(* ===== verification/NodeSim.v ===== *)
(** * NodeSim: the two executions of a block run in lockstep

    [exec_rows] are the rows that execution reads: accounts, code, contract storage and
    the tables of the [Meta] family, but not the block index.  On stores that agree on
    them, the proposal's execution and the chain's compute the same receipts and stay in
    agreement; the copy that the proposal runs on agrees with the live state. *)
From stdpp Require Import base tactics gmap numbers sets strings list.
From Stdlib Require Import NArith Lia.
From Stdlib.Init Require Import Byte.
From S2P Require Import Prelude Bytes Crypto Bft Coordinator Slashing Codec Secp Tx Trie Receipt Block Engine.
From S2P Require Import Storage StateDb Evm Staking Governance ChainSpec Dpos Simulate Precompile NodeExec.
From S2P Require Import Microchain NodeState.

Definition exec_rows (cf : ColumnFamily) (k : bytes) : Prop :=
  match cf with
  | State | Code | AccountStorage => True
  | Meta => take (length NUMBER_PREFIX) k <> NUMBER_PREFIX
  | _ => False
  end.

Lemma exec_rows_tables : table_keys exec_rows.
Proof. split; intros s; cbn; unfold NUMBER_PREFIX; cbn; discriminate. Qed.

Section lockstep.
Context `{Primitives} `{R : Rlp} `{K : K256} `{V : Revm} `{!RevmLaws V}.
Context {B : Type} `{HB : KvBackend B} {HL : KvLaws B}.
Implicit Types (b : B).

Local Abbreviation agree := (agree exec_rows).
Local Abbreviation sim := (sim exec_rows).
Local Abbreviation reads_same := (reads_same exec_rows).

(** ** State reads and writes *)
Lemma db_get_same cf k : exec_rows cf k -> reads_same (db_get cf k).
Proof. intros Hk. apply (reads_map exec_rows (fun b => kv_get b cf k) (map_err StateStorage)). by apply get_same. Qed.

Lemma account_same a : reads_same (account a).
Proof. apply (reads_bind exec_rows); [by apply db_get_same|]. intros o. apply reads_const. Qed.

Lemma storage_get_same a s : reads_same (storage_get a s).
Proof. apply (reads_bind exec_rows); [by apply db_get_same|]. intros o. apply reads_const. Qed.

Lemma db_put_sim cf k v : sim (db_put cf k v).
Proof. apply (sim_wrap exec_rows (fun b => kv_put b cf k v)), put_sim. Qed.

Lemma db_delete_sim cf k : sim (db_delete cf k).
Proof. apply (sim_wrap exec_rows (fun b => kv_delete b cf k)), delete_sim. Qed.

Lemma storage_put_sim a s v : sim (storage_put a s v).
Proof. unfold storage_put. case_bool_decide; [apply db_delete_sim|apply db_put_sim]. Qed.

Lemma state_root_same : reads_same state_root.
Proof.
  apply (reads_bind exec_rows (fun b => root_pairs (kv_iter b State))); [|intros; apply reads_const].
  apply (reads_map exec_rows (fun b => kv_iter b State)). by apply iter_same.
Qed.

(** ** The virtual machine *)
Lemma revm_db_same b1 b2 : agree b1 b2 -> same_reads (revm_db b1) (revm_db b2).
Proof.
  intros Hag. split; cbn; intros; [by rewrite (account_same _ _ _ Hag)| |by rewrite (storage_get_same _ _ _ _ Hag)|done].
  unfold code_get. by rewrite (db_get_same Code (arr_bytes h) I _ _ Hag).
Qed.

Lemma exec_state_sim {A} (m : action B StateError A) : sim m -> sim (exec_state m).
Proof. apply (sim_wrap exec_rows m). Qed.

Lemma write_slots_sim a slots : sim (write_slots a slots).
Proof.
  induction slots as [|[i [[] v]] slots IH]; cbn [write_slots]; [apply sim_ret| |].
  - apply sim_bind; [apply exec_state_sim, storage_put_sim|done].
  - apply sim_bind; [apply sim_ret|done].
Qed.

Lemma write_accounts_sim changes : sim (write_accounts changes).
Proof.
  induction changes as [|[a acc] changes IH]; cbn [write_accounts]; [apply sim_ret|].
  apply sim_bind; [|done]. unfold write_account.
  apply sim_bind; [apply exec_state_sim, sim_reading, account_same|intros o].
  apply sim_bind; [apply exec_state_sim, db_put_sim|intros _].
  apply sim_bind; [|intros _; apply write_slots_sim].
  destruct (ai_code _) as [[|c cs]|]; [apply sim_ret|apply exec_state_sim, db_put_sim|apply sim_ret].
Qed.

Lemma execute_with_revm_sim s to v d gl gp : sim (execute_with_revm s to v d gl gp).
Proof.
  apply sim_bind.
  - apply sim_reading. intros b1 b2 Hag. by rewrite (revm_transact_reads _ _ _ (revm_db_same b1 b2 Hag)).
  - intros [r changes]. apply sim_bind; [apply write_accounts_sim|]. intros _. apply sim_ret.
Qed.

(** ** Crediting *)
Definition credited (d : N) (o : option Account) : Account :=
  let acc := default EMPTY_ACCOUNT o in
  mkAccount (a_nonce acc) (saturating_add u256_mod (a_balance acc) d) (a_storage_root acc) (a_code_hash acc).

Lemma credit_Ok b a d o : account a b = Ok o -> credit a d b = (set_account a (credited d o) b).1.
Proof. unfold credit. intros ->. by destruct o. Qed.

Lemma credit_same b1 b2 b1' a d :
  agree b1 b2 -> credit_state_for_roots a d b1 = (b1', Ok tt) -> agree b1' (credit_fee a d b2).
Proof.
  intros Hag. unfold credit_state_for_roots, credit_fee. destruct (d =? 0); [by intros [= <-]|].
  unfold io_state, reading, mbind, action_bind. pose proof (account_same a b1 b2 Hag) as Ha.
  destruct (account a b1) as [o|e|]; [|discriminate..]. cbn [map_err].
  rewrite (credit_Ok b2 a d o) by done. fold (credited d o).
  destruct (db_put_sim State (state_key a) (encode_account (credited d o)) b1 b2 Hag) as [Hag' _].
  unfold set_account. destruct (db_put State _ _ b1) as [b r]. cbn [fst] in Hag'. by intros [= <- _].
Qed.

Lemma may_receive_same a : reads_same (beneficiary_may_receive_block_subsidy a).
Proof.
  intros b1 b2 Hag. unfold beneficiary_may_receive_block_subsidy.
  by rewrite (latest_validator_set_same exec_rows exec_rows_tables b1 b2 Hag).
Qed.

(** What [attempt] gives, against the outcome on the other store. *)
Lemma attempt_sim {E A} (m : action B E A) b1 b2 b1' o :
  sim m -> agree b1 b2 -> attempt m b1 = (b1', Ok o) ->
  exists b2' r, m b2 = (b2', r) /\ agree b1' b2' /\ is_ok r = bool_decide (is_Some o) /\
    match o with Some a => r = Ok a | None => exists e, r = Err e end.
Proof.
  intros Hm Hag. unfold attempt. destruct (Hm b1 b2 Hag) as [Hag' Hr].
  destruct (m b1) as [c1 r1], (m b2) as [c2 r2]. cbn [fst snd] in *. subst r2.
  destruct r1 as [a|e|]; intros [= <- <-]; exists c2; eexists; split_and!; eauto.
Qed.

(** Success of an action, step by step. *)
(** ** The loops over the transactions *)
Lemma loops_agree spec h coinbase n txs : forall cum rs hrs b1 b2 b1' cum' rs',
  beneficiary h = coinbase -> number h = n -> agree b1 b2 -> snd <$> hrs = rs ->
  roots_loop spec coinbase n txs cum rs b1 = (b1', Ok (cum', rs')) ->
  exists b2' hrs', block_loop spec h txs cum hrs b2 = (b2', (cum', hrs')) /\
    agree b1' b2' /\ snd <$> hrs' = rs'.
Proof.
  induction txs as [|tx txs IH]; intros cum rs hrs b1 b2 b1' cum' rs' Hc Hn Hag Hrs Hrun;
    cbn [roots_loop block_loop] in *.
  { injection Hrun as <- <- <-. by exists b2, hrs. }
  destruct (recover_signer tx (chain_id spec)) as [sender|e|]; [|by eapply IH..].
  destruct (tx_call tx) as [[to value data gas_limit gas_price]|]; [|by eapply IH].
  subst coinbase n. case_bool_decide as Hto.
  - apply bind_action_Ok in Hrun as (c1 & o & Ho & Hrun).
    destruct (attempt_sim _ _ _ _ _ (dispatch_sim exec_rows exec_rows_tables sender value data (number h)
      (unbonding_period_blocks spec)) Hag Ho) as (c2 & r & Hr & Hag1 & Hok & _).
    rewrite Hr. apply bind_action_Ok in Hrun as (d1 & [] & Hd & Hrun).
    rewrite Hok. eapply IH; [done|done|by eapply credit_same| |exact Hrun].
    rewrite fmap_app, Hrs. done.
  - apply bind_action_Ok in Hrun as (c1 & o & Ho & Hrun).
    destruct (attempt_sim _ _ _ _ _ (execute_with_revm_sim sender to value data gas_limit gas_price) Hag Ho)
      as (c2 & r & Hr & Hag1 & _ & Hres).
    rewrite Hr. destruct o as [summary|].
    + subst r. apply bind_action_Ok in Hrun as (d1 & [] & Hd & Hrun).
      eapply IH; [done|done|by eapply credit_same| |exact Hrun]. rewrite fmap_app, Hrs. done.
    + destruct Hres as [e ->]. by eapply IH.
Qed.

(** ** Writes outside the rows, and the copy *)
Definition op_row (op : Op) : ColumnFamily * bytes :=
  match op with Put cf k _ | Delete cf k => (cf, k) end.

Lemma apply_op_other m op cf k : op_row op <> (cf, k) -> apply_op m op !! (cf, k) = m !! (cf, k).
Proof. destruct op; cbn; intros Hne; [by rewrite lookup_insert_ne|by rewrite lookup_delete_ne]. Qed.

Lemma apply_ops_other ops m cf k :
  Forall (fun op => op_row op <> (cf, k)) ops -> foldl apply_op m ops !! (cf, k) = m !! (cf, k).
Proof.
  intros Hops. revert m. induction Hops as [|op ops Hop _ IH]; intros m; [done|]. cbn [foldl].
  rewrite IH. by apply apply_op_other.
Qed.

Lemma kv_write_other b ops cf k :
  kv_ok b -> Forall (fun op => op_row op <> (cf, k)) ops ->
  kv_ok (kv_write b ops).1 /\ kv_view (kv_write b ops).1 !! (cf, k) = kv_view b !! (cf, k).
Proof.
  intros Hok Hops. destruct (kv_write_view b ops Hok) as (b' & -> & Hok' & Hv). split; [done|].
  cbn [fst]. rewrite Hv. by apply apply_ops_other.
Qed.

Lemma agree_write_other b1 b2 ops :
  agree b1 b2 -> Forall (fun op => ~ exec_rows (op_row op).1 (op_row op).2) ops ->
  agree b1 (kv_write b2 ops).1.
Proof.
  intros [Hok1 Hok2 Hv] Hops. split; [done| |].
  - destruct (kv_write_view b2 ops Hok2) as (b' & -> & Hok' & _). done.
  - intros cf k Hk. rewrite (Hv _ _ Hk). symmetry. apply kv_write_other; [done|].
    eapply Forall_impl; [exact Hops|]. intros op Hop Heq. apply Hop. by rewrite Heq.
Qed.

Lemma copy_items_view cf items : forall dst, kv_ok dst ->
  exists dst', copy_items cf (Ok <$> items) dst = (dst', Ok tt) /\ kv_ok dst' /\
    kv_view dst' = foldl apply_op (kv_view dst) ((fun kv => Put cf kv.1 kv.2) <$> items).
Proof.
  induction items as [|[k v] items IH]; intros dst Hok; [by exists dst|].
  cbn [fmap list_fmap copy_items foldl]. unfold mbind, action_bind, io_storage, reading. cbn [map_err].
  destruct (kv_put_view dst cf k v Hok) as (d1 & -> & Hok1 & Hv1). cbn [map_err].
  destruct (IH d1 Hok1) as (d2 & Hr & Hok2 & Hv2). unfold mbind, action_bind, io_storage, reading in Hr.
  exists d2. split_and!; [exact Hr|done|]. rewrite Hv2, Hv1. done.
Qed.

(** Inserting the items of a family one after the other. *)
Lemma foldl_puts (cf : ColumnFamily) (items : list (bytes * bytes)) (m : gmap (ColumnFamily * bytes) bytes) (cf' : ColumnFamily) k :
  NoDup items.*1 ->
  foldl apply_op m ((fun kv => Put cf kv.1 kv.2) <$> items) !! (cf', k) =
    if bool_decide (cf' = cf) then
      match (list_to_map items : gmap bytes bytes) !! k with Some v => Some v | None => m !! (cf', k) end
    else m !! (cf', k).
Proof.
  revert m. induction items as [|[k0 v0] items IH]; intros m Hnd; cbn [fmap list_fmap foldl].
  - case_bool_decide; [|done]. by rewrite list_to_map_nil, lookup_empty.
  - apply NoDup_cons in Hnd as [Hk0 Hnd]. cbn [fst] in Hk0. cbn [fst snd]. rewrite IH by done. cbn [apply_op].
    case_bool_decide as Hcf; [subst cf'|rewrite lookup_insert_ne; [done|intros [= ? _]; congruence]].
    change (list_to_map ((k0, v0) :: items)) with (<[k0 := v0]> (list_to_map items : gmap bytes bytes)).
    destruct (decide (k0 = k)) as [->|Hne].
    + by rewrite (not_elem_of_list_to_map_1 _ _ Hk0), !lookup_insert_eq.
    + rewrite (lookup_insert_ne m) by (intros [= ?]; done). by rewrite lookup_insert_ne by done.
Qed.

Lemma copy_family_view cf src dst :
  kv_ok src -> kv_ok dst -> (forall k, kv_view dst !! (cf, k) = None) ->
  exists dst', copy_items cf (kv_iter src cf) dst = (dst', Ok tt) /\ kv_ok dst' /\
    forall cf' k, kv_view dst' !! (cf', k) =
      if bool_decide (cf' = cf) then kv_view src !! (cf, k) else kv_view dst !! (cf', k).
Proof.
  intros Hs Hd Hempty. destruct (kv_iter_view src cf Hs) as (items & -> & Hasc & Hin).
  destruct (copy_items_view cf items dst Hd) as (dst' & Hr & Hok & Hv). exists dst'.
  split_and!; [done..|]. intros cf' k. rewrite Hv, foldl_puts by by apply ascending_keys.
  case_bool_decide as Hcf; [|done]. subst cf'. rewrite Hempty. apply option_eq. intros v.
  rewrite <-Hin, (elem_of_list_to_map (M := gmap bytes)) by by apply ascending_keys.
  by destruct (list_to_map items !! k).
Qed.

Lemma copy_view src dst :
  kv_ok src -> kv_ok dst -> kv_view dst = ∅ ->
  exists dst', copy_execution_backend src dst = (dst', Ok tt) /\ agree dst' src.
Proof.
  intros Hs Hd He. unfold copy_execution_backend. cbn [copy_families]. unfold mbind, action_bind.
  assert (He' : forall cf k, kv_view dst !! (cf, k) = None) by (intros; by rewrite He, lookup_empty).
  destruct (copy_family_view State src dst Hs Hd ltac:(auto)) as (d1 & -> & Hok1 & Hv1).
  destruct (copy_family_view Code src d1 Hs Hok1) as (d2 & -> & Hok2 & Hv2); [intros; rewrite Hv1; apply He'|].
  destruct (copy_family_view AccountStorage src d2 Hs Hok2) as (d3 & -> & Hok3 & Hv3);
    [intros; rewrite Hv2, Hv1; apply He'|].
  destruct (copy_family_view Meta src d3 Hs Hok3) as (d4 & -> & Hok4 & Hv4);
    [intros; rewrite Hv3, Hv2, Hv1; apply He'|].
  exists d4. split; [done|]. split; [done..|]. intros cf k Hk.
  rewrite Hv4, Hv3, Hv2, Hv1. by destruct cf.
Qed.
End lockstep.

▬▬▬▬▬▬▬▬▬▬

WHAT IS NEEDED
From the first line of the listing above to the line with "Lemma db_get_same cf", please transcribe each line exactly, both ends included, and nothing beyond that.

SOLUTION TO THE EXERCISE
(* ===== verification/NodeSim.v ===== *)
(** * NodeSim: the two executions of a block run in lockstep

    [exec_rows] are the rows that execution reads: accounts, code, contract storage and
    the tables of the [Meta] family, but not the block index.  On stores that agree on
    them, the proposal's execution and the chain's compute the same receipts and stay in
    agreement; the copy that the proposal runs on agrees with the live state. *)
From stdpp Require Import base tactics gmap numbers sets strings list.
From Stdlib Require Import NArith Lia.
From Stdlib.Init Require Import Byte.
From S2P Require Import Prelude Bytes Crypto Bft Coordinator Slashing Codec Secp Tx Trie Receipt Block Engine.
From S2P Require Import Storage StateDb Evm Staking Governance ChainSpec Dpos Simulate Precompile NodeExec.
From S2P Require Import Microchain NodeState.

Definition exec_rows (cf : ColumnFamily) (k : bytes) : Prop :=
  match cf with
  | State | Code | AccountStorage => True
  | Meta => take (length NUMBER_PREFIX) k <> NUMBER_PREFIX
  | _ => False
  end.

Lemma exec_rows_tables : table_keys exec_rows.
Proof. split; intros s; cbn; unfold NUMBER_PREFIX; cbn; discriminate. Qed.

Section lockstep.
Context `{Primitives} `{R : Rlp} `{K : K256} `{V : Revm} `{!RevmLaws V}.
Context {B : Type} `{HB : KvBackend B} {HL : KvLaws B}.
Implicit Types (b : B).

Local Abbreviation agree := (agree exec_rows).
Local Abbreviation sim := (sim exec_rows).
Local Abbreviation reads_same := (reads_same exec_rows).

(** ** State reads and writes *)
Lemma db_get_same cf k : exec_rows cf k -> reads_same (db_get cf k).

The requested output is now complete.